Working data -
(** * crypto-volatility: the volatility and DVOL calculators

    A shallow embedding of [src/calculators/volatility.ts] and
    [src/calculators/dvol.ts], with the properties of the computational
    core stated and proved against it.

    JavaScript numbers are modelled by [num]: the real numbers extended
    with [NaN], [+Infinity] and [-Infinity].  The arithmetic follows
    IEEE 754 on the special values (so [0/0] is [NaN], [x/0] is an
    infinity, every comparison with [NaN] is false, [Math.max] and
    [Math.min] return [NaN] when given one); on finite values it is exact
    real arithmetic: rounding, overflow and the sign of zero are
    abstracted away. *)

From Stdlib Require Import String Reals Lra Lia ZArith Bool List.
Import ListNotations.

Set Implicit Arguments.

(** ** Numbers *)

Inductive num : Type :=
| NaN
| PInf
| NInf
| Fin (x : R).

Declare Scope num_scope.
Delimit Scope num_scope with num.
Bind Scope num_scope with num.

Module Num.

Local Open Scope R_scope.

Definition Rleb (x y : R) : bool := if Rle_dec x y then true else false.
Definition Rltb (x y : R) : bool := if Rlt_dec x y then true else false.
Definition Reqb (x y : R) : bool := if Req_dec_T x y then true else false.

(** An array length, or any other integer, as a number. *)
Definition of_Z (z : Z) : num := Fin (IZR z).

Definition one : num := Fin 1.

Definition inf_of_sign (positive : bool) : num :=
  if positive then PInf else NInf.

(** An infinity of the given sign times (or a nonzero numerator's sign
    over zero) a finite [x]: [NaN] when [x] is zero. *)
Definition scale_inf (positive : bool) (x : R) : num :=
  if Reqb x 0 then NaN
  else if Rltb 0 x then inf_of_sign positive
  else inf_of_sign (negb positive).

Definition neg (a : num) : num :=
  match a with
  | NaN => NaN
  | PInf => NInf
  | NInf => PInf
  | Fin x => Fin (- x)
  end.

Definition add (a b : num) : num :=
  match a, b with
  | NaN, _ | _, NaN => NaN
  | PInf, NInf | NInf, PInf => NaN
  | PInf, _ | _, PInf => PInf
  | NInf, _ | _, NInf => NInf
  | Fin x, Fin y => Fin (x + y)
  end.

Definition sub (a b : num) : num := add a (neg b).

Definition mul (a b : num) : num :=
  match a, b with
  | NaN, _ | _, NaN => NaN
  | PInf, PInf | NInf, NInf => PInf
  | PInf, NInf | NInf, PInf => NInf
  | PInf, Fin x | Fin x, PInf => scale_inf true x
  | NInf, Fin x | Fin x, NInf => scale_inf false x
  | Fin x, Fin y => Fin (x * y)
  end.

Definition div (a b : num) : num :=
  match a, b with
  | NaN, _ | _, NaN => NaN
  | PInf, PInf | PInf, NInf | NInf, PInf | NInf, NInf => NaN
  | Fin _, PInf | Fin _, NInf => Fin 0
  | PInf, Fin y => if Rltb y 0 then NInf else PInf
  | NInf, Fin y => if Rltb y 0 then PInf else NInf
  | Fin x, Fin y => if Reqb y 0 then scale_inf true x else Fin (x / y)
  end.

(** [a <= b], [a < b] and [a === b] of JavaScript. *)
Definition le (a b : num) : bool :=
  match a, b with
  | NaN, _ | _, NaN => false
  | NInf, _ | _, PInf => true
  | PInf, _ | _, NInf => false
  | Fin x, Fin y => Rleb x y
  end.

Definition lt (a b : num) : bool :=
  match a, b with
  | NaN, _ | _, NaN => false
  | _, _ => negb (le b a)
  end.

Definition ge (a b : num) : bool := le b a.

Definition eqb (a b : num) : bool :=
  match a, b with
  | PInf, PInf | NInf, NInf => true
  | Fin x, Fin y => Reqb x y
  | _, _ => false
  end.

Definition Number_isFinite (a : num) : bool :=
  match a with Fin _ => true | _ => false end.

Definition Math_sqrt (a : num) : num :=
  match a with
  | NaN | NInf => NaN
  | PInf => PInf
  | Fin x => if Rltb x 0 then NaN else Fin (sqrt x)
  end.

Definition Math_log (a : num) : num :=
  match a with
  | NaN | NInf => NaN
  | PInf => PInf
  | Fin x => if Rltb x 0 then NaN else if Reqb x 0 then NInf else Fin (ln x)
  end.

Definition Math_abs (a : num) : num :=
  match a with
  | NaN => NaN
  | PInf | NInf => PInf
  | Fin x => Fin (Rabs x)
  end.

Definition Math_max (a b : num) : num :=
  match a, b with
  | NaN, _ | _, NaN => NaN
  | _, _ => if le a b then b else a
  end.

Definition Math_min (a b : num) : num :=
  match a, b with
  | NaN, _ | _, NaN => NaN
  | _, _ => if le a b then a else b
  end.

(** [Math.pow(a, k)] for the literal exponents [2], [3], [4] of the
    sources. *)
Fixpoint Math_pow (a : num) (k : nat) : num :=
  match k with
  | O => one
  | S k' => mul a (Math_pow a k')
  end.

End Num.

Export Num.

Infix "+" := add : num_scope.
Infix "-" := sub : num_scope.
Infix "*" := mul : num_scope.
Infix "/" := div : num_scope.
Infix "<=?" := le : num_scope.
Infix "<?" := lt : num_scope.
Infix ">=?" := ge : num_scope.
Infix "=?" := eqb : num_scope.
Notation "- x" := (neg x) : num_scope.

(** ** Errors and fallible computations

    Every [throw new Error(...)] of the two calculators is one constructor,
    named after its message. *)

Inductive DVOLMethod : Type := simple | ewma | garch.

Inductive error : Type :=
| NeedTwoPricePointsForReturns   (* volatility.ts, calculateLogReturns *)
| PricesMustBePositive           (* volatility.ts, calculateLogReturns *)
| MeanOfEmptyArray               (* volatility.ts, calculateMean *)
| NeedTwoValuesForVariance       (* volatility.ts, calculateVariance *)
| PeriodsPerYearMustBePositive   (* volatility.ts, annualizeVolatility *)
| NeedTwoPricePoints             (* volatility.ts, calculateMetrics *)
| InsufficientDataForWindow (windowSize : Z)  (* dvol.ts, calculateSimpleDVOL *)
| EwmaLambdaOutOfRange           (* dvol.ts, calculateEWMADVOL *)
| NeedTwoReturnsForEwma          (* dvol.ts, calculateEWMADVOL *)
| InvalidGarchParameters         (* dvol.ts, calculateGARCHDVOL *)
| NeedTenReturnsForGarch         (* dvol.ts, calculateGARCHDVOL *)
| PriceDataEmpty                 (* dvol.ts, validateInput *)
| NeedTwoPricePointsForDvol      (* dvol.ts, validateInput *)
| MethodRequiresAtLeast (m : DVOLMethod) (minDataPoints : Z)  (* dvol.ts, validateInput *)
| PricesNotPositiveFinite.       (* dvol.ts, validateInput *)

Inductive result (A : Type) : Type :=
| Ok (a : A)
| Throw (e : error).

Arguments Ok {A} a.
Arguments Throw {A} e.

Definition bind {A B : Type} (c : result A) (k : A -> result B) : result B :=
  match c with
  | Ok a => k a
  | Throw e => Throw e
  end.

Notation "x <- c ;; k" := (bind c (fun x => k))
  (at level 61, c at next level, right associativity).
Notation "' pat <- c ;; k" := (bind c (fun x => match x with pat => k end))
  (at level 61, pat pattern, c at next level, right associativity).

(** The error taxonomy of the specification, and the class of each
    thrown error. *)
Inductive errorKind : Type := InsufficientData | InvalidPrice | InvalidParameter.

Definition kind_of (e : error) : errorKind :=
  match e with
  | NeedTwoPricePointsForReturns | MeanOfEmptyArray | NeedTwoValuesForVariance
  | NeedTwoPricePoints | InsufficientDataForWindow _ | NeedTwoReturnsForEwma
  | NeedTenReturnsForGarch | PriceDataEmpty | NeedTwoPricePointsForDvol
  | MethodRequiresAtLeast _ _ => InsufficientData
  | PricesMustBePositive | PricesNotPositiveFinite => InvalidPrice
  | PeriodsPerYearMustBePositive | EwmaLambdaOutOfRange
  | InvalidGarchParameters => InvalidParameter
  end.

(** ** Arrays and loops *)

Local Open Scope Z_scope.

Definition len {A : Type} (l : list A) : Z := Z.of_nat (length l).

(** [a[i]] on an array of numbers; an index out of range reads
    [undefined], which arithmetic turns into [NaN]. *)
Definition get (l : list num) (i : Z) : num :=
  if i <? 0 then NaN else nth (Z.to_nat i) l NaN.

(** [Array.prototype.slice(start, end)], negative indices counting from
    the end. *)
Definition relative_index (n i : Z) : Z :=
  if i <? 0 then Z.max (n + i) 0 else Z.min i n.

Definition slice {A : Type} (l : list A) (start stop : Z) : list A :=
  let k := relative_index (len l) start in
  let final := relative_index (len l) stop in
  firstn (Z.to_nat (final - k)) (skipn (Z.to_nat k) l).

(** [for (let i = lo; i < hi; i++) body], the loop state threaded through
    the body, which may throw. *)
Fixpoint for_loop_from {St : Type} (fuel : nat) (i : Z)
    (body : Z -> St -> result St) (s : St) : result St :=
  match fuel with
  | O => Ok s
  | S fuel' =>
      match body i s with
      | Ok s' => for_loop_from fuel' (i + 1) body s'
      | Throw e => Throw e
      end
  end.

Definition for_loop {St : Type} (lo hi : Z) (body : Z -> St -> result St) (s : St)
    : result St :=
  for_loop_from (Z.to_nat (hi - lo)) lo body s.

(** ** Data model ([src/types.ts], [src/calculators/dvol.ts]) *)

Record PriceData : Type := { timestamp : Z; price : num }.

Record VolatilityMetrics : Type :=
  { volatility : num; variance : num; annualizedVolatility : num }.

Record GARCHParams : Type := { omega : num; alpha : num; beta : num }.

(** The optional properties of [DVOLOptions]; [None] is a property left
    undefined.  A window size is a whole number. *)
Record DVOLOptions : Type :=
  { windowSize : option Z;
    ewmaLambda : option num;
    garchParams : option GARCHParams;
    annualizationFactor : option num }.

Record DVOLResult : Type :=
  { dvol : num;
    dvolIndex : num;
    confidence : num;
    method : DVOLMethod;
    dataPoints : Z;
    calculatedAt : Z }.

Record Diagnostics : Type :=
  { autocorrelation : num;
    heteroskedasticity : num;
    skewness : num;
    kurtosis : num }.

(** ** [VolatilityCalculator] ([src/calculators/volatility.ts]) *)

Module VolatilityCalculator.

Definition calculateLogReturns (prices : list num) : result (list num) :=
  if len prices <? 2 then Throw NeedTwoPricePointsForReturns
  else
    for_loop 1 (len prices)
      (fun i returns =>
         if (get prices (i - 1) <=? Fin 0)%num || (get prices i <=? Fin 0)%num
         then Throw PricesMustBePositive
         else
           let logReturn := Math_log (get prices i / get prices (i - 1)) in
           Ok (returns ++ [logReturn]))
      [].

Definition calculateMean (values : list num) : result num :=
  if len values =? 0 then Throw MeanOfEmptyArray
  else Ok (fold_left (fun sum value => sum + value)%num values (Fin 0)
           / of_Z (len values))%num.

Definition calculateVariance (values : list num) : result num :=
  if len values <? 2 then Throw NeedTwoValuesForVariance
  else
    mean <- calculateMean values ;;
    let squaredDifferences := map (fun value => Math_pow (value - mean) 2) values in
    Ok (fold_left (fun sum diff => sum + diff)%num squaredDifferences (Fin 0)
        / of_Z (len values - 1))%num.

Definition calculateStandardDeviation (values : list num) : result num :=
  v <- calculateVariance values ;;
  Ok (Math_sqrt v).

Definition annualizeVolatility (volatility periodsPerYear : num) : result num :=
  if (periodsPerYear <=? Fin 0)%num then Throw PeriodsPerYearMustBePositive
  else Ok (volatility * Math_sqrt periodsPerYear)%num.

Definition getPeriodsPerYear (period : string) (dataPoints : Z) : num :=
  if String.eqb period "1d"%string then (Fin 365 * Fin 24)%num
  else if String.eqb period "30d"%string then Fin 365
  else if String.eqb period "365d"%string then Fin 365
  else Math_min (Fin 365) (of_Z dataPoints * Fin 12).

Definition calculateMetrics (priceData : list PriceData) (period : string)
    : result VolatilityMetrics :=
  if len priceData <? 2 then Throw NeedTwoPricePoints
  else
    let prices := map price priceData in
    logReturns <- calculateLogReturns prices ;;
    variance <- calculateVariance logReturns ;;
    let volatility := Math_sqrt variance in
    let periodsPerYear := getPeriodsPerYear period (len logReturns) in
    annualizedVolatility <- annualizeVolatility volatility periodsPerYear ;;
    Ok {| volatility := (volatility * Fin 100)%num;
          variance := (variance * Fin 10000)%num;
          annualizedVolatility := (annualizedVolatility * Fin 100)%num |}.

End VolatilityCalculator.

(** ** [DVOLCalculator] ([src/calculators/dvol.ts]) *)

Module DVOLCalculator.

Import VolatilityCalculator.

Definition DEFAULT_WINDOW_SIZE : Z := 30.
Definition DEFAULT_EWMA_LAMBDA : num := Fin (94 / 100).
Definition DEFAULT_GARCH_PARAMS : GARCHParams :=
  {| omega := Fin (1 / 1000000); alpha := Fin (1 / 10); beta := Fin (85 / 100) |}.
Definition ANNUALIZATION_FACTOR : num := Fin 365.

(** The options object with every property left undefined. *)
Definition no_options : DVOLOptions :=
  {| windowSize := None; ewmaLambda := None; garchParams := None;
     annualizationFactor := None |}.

Your assignment -
Each line in the material above that mentions the word "MeanOfEmptyArray" must be copied.

Answer space -
| MeanOfEmptyArray               (* volatility.ts, calculateMean *)
  | NeedTwoPricePointsForReturns | MeanOfEmptyArray | NeedTwoValuesForVariance
  if len values =? 0 then Throw MeanOfEmptyArray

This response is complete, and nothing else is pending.